### PROBLEM DETAILS
Below are the entries to work from; restate word for word the portion that opens with the line containing "intros [_ _ _ [Hv" and closes with the line containing "(** ** Properties *)", keeping both.

### DATASET EXTRACT
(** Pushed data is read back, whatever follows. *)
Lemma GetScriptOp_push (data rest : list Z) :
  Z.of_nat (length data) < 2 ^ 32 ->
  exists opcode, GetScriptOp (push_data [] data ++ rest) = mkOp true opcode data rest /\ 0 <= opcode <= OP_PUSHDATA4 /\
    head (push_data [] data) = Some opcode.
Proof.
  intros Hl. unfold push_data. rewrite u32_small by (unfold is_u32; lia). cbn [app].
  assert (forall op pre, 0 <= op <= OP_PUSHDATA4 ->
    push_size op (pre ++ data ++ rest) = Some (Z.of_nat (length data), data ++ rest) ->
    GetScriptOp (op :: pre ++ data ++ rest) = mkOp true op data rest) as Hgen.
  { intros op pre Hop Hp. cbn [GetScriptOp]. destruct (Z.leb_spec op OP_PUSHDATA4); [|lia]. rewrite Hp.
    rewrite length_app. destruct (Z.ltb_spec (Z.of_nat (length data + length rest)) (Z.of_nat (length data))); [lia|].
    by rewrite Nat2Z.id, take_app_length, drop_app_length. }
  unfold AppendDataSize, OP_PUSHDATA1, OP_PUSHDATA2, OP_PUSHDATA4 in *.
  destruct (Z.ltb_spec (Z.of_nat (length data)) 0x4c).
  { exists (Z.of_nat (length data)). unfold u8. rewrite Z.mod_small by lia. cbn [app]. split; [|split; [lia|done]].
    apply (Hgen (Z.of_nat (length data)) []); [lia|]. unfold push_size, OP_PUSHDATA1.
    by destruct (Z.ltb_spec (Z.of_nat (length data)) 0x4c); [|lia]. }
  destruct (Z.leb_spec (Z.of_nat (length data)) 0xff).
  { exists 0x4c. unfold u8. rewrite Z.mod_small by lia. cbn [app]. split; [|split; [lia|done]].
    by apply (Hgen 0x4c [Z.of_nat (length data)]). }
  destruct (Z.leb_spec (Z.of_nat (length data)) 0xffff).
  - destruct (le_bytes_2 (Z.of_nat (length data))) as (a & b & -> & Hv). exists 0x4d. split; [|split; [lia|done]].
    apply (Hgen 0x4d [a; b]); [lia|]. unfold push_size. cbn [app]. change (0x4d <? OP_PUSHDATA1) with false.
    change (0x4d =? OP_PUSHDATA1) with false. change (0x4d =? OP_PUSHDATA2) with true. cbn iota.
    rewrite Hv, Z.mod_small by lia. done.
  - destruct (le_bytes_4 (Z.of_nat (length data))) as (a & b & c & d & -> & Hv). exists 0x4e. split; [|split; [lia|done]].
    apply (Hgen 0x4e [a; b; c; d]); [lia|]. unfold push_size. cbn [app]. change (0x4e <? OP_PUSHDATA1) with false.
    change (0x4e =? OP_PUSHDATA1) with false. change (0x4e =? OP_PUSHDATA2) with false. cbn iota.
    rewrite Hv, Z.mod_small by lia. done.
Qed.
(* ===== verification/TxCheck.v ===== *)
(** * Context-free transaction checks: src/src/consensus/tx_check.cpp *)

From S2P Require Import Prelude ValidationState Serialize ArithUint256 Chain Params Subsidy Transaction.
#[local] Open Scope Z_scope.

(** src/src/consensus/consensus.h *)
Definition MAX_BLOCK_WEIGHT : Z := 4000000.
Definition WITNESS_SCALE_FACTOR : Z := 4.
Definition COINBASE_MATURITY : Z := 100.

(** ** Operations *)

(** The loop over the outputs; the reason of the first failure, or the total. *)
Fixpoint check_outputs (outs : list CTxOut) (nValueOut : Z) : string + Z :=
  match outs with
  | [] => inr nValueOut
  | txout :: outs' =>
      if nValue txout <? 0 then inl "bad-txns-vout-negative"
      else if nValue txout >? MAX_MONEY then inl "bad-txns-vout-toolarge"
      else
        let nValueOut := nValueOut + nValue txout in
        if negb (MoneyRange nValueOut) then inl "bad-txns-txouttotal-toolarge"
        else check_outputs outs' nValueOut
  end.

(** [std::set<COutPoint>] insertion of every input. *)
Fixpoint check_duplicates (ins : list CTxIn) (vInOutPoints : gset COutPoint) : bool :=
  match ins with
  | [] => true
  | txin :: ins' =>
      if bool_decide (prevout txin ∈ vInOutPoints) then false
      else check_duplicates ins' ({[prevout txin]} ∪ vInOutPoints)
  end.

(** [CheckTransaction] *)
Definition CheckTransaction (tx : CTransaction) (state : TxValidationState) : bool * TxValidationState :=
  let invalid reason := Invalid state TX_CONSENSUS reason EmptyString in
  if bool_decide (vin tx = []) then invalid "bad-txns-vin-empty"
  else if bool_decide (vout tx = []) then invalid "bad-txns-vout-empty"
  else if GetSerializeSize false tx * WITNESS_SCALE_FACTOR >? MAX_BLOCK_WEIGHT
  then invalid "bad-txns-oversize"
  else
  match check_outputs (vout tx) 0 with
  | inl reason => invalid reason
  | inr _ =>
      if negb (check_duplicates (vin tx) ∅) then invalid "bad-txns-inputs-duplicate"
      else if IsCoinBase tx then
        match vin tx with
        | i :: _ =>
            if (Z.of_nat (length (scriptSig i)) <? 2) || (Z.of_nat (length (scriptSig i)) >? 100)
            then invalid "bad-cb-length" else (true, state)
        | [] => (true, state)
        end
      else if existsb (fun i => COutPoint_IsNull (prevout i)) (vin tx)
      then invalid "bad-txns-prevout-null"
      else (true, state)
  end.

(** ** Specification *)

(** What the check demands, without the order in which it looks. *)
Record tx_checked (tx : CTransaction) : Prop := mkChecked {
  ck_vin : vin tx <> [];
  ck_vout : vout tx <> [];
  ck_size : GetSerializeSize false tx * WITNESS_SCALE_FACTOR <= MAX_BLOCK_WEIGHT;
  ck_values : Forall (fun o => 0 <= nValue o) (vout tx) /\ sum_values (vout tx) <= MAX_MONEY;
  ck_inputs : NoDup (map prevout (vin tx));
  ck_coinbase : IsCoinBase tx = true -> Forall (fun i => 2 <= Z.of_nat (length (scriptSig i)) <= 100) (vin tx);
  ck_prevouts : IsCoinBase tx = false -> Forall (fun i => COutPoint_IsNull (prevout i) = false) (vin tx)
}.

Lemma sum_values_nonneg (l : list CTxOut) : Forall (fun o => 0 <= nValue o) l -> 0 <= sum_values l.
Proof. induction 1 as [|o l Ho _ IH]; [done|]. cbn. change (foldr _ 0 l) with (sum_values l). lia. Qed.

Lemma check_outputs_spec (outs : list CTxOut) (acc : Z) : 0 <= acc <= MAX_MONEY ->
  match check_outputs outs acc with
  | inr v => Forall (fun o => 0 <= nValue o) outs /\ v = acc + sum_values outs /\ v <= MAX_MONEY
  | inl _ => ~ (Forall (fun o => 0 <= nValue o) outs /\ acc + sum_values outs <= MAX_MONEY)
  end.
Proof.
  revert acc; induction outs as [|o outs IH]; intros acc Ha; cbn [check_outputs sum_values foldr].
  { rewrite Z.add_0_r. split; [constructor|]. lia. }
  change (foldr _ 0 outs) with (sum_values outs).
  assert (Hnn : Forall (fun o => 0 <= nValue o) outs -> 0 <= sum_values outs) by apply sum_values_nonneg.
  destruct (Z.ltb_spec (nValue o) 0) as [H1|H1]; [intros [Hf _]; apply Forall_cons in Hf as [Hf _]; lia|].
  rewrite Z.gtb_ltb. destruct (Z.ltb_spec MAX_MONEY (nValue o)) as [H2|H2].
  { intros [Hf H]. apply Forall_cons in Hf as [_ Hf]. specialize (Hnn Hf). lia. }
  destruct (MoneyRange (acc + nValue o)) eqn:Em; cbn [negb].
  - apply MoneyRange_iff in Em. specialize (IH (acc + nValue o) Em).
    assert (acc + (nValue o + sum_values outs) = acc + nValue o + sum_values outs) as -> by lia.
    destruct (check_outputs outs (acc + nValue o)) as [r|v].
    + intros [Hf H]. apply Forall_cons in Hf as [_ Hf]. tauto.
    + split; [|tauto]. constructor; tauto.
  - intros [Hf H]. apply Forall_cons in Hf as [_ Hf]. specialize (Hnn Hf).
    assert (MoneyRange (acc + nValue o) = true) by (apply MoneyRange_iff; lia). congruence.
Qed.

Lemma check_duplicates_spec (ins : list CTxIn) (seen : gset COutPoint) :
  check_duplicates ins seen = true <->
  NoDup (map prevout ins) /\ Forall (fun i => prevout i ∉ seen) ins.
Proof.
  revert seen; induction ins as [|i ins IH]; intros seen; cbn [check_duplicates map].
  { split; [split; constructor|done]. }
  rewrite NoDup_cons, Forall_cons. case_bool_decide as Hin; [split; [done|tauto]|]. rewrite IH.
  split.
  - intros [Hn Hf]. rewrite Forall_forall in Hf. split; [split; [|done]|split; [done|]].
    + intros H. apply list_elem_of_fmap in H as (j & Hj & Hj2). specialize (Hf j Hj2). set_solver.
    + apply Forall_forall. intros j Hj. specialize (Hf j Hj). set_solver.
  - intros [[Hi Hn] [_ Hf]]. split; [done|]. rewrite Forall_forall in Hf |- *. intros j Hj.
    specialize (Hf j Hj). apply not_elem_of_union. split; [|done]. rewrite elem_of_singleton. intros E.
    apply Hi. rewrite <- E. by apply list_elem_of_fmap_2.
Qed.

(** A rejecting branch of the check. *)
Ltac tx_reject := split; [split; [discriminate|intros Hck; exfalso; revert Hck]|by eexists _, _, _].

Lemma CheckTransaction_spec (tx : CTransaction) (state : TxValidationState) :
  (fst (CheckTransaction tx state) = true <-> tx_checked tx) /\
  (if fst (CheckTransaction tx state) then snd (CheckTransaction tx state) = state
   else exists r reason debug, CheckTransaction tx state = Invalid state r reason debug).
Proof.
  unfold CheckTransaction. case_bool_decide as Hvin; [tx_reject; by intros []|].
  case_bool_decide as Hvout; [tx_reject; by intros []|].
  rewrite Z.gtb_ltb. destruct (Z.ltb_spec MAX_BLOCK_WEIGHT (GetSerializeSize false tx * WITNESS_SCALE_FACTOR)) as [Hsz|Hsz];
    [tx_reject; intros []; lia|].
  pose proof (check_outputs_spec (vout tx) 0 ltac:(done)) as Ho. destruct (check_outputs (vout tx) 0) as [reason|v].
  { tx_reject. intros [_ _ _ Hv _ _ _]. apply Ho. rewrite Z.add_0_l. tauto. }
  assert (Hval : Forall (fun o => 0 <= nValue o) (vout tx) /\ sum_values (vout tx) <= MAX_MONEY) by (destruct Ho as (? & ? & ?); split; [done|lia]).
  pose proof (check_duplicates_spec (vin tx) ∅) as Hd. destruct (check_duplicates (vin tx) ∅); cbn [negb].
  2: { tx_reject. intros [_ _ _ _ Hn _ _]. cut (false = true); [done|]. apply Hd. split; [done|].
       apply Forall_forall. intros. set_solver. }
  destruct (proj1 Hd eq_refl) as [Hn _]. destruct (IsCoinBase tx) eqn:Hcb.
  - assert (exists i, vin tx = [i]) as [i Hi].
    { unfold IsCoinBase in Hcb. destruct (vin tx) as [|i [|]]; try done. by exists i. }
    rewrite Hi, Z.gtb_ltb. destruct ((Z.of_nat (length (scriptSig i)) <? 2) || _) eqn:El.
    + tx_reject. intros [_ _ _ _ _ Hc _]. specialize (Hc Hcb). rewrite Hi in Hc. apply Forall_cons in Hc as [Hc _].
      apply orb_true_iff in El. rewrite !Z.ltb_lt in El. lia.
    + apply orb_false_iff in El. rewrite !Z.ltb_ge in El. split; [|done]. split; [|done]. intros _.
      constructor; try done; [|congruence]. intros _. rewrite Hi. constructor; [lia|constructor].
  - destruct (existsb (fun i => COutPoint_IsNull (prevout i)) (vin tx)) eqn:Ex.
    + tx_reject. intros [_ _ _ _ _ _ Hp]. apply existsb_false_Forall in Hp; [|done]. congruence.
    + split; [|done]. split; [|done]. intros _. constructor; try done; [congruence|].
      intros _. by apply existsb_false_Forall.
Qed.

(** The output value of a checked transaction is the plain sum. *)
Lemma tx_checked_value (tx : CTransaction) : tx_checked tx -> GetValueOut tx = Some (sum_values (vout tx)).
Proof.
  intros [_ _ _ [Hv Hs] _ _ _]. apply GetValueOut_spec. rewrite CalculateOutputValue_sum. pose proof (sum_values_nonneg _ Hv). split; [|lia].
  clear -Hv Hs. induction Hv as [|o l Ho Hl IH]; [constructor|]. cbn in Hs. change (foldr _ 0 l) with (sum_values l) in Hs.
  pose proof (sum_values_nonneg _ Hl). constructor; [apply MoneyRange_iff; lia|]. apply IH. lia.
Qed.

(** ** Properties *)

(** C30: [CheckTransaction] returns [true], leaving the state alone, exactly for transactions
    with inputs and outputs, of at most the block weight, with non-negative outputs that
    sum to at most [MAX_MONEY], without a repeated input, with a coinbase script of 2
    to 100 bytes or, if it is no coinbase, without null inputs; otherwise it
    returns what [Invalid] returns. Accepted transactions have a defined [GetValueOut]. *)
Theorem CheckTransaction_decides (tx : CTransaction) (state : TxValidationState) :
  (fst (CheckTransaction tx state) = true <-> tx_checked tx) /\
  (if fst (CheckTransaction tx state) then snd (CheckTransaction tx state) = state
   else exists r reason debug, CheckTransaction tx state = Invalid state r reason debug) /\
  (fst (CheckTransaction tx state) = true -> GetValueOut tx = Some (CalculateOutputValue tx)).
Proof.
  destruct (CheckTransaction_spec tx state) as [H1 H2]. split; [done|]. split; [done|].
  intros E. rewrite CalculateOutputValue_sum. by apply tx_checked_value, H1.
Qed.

### ANSWER BELOW
  intros [_ _ _ [Hv Hs] _ _ _]. apply GetValueOut_spec. rewrite CalculateOutputValue_sum. pose proof (sum_values_nonneg _ Hv). split; [|lia].
  clear -Hv Hs. induction Hv as [|o l Ho Hl IH]; [constructor|]. cbn in Hs. change (foldr _ 0 l) with (sum_values l) in Hs.
  pose proof (sum_values_nonneg _ Hl). constructor; [apply MoneyRange_iff; lia|]. apply IH. lia.
Qed.

(** ** Properties *)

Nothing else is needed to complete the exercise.